Take from the records below each line that holds "Inductive".

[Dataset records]
——

(** A token that is a number: it starts with a digit. *)
Definition isNumberToken (tok : string) : bool :=
  match tok with
  | String c _ => isDigit c
  | EmptyString => false
  end.

Inductive derives : Nonterminal -> list string -> Prop :=
| d_number tok : isNumberToken tok = true -> derives Factor [tok]
| d_paren ts : derives Expression ts -> derives Factor ("(" :: ts ++ [")"])
| d_factor ts : derives Factor ts -> derives Term ts
| d_mul ts1 op ts2 :
    derives Term ts1 -> op = "*" \/ op = "/" -> derives Factor ts2 ->
    derives Term (ts1 ++ op :: ts2)
| d_term ts : derives Term ts -> derives Expression ts
| d_add ts1 op ts2 :
    derives Expression ts1 -> op = "+" \/ op = "-" -> derives Term ts2 ->
    derives Expression (ts1 ++ op :: ts2).

(** An input is well formed when its tokens form an [Expression]. *)
Definition wellFormed (input : string) : Prop :=
  exists tokens,
    tokenize (removeSpaces input) = Some tokens /\ derives Expression tokens.

End Evaluator.

Import Evaluator.

(** ** Syntax trees of the evaluator's grammar

    The grammar in the comment of [evaluateExpression]:
    [Expression = Term { ('+'|'-') Term }], [Term = Factor { ('*'|'/') Factor }],
    [Factor = Number | '(' Expression ')'].  A tree lists the operands of each
    repetition in the order of the text. *)

Module Syntax.

Inductive factor :=
| FNumber (tok : string)
| FGroup (e : expression)
with termTail :=
| TDone
| TMore (op : string) (f : factor) (rest : termTail)
with term :=
| TermOf (f : factor) (rest : termTail)
with expressionTail :=
| EDone
| EMore (op : string) (t : term) (rest : expressionTail)
with expression :=
| ExpressionOf (t : term) (rest : expressionTail).

(** A number as the tokenizer produces it: digits, or digits, a dot and
    digits. *)
Definition isLiteral (tok : string) : bool :=
  let (ds, r1) := spanDigits tok in
  match ds with
  | EmptyString => false
  | String _ _ =>
      match r1 with
      | EmptyString => true
      | String "."%char r2 =>
          let (fs, r3) := spanDigits r2 in
          match fs, r3 with
          | String _ _, EmptyString => true
          | _, _ => false
          end
      | String _ _ => false
      end
  end.

(** One of the six operator characters, as a token. *)
Definition isOperatorToken (tok : string) : bool :=
  match tok with
  | String c EmptyString => isOperator c
  | _ => false
  end.

(** The text of a list of tokens, written without spaces. *)
Definition text (ts : list string) : string := fold_right String.append EmptyString ts.
Lemma session_cons (w : World) (ev : Event) (evs : list Event) :
  session w (ev :: evs) = [] /\ accepted_open w ev = true
  \/ session w (ev :: evs) = ev :: session (step w ev) evs
     /\ accepted_open w ev = false.
Proof.
  cbn [session]. destruct (accepted_open w ev); auto.
Qed.

Lemma session_log (evs : list Event) : forall w,
  timers_clear w ->
  exists calls,
    hostLog (run w (session w evs)) = hostLog w ++ calls
    /\ List.length (filter is_terminal calls) <= 1
    /\ (isVisible (hook w) = false -> filter is_terminal calls = [])
    /\ (stale_close w (session w evs) = false ->
        filter is_close (after_terminal calls) = []
        /\ (isVisible (hook w) = false -> calls = [])).
Proof.
  induction evs as [|ev evs IH]; intros w Hw.
  { exists []. cbn. rewrite app_nil_r. repeat split; auto. }
  destruct (session_cons w ev evs) as [(-> & _)|(-> & Hnot_open)].
  { exists []. cbn. rewrite app_nil_r. repeat split; auto. }
  destruct (IH (step w ev) (timers_clear_step w ev Hw))
    as (calls & Hlog & Hone & Hhid & Hcl).
  exists (invocations (dispatch (hook w) ev) ++ calls).
  rewrite run_cons, Hlog, hostLog_step, <- app_assoc.
  split; [reflexivity|].
  pose proof (isVisible_step w ev Hw) as Hvis.
  assert (Hstay : isVisible (hook w) = false ->
                  isVisible (hook (step w ev)) = false).
  { intro Hv. rewrite Hvis. now apply dispatch_hidden. }
  cbn [stale_close].
  destruct (dispatch_calls w ev)
    as [Hnil|[(c & Hc & Hterm & Hv & Hafter)|(c & Hc & Hterm & Hor)]].
  - rewrite Hnil. cbn [app].
    split; [exact Hone|]. split; [auto|].
    intros Hno. apply orb_false_elim in Hno. destruct Hno as [_ Hno].
    split; [now apply Hcl|].
    intros Hv. now apply (proj2 (Hcl Hno)), Hstay.
  - rewrite Hc. cbn [app filter after_terminal]. rewrite Hterm.
    assert (Hhidden : isVisible (hook (step w ev)) = false) by congruence.
    rewrite (Hhid Hhidden).
    split; [cbn; lia|]. split; [congruence|].
    intros Hno. apply orb_false_elim in Hno. destruct Hno as [_ Hno].
    split; [|congruence].
    now rewrite (proj2 (Hcl Hno) Hhidden).
  - rewrite Hc. cbn [app filter after_terminal]. rewrite Hterm.
    split; [exact Hone|]. split; [auto|].
    intros Hno. apply orb_false_elim in Hno. destruct Hno as [Hev Hno].
    split; [now apply Hcl|].
    intros Hv. destruct Hor as [Hor|Hor]; [congruence|].
    rewrite Hor, Hv in Hev. discriminate.
Qed.

(** C1, as stated, fails.  The page posts the success message; [onSuccess]
    fires; a [closeCheckout] of the host that follows in the same session,
    before the deferred clear has run, finds the callbacks still stored and
    invokes [onClose]. *)
Lemma onClose_after_terminal_counterexample :
  let w1 := step init (HostOpen demo_options demo_callbacks) in
  script_call PostSuccess demo_payment = Some demo_success_message
  /\ session w1 [Message demo_success_message; HostClose]
     = [Message demo_success_message; HostClose]
  /\ hostLog (run w1 [Message demo_success_message; HostClose])
     = [mkCall SlotSuccess 1 (Some demo_payment); mkCall SlotClose 3 None].
Proof. repeat split. Qed.

(** C1, amended.  A session runs from an accepted [openCheckout] to the
    next accepted one.  In its events at most one of [onSuccess] and
    [onFailure] is invoked.  After it, [onClose] is invoked in that session
    only by a [closeCheckout] whose closure holds callbacks: the one of the
    latest render while the callbacks are still stored (before the deferred
    clear), or one kept from an earlier render that stored callbacks, which
    invokes the [onClose] it holds whenever it is called.  If no such call
    is made while the controller is hidden, no [onClose] follows the
    terminal callback: [cleanup], widget messages, close requests of the
    modal, navigation, timers, and [closeCheckout] closures that hold no
    callbacks do not invoke it. *)
Theorem session_terminal_at_most_once
  (w : World) (open : Event) (evs : list Event) :
  reachable w ->
  accepted_open w open = true ->
  let w1 := step w open in
  (exists calls,
     hostLog (run w1 (session w1 evs)) = hostLog w1 ++ calls
     /\ List.length (filter is_terminal calls) <= 1
     /\ (stale_close w1 (session w1 evs) = false ->
         filter is_close (after_terminal calls) = []))
  /\ (forall w' r cbs f,
        callbacks r = Some cbs -> onClose cbs = Some f ->
        hostLog (step w' (KeptClose r)) = hostLog w' ++ [mkCall SlotClose f None]).
Proof.
  intros Hreach Hv w1. split.
  - assert (Hw1 : timers_clear w1)
      by (apply timers_clear_step; now apply reachable_timers_clear).
    destruct (session_log evs w1 Hw1) as (calls & Hlog & Hone & _ & Hcl).
    exists calls. repeat split; trivial. intro H. now apply Hcl.
  - intros w' r cbs f Hr Hf. rewrite step_kept_close. cbn [hostLog].
    rewrite Hr. unfold close_call. now rewrite Hf.
Qed.

Lemma session_terminal_at_most_once_witness :
  let w1 := step init (HostOpen demo_options demo_callbacks) in
  let evs := [Message demo_success_message; KeptClose (hook init);
              Tick 100; HostClose;
              RequestClose; HostOpen other_options other_callbacks;
              Message demo_success_message] in
  (exists calls,
     hostLog (run w1 (session w1 evs)) = hostLog w1 ++ calls
     /\ List.length (filter is_terminal calls) <= 1
     /\ filter is_close (after_terminal calls) = [])
  /\ hostLog (run w1 [Message demo_success_message; Tick 100;
                      KeptClose (hook w1)])
     = [mkCall SlotSuccess 1 (Some demo_payment); mkCall SlotClose 3 None].
Proof.
  intros w1 evs.
  assert (Hreach : reachable init) by (exists []; reflexivity).
  destruct (session_terminal_at_most_once init
              (HostOpen demo_options demo_callbacks) evs Hreach eq_refl)
    as ((calls & Hlog & Hone & Hcl) & Hkept).
  split.
  - exists calls. split; [exact Hlog|]. split; [exact Hone|].
    apply Hcl. reflexivity.
  - apply (Hkept (run w1 [Message demo_success_message; Tick 100])
             (hook w1) demo_callbacks 3); reflexivity.
Defined.

End Sessions.

(* ------------------------------------------------------------------ *)
(** ** Objects and JSON *)

Section Objects.

Lemma JSON_stringify_object (fields : list (string * jsval)) :
  JSON_stringify (VObj fields) = Some (JObj (stringify_props fields)).
Proof. reflexivity. Qed.

Lemma JSON_parse_object (fields : list (string * json)) :
  JSON_parse (JObj fields) = VObj (parse_props fields).
Proof. reflexivity. Qed.

Lemma lookup_without {A : Type} (k : string) (fields : list (string * A)) :
  lookup k (without k fields) = None.
Proof.
  unfold without. induction fields as [|[k' v] rest IH]; [reflexivity|].
  cbn [filter fst]. destruct (String.eqb k k') eqn:E; cbn [negb]; trivial.
  cbn [lookup]. now rewrite E.
Qed.

Lemma lookup_stringify_props (k : string) (fields : list (string * jsval)) :
  lookup k fields = None -> lookup k (stringify_props fields) = None.
Proof.
  induction fields as [|[k' v] rest IH]; [reflexivity|].
  cbn [lookup stringify_props]. destruct (String.eqb k k') eqn:E; [discriminate|].
  intro H. destruct (JSON_stringify v); auto. cbn [lookup]. rewrite E. auto.
Qed.

Lemma lookup_parse_props (k : string) (fields : list (string * json)) :
  lookup k fields = None -> lookup k (parse_props fields) = None.
Proof.
  induction fields as [|[k' v] rest IH]; [reflexivity|].
  cbn [lookup parse_props]. destruct (String.eqb k k'); [discriminate|auto].
Qed.

Lemma lookup_assign_same {A : Type} (k : string) (v : A) fields :
  lookup k (assign k v fields) = Some v.
Proof.
  induction fields as [|[k' v'] rest IH]; cbn [assign lookup].
  - now rewrite String.eqb_refl.
  - destruct (String.eqb k k') eqn:E; cbn [lookup].
    + now rewrite String.eqb_refl.
    + now rewrite E.
Qed.

Lemma lookup_assign_other {A : Type} (k k' : string) (v : A) fields :
  String.eqb k k' = false ->
  lookup k (assign k' v fields) = lookup k fields.
Proof.
  intro E. induction fields as [|[k0 v0] rest IH]; cbn [assign lookup].
  - now rewrite E.
  - destruct (String.eqb k' k0) eqn:E0; cbn [lookup].
    + apply String.eqb_eq in E0. subst k0. now rewrite E.
    + now rewrite IH.
Qed.

End Objects.

(* ------------------------------------------------------------------ *)
(** ** The page script and the result handler *)

Section Bridge.

Lemma optionsString_object (options : RazorpayOptions) :
  optionsString options
  = Some (JObj (stringify_props (optionsWithoutHandler options))).
Proof. apply JSON_stringify_object. Qed.

(** What holds of the handler for every options object: the object that is
    serialized has no [handler], the text injected into the page is an object
    literal without a [handler] member, and whenever the page script runs,
    the object the widget is constructed with carries as [handler] the
    function of the page script that posts PAYMENT_SUCCESS. *)
Lemma host_handler_is_replaced (options : RazorpayOptions) :
  lookup "handler" (optionsWithoutHandler options) = None
  /\ (exists members,
        optionsString options = Some (JObj members)
        /\ lookup "handler" members = None)
  /\ (forall widget_options,
        script_options options = Some widget_options ->
        lookup "handler" widget_options = Some (VFun PostSuccess)).
Proof.
  assert (H : lookup "handler" (optionsWithoutHandler options) = None)
    by apply lookup_without.
  split; [exact H|]. split.
  - eexists. split; [apply optionsString_object|].
    now apply lookup_stringify_props.
  - intro widget_options. unfold script_options. rewrite optionsString_object.
    destruct (script_intact _); [|discriminate]. intros [= <-].
    rewrite lookup_assign_other by reflexivity. apply lookup_assign_same.
Qed.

——

#### [Finished exercise]
Inductive derives : Nonterminal -> list string -> Prop :=
Inductive factor :=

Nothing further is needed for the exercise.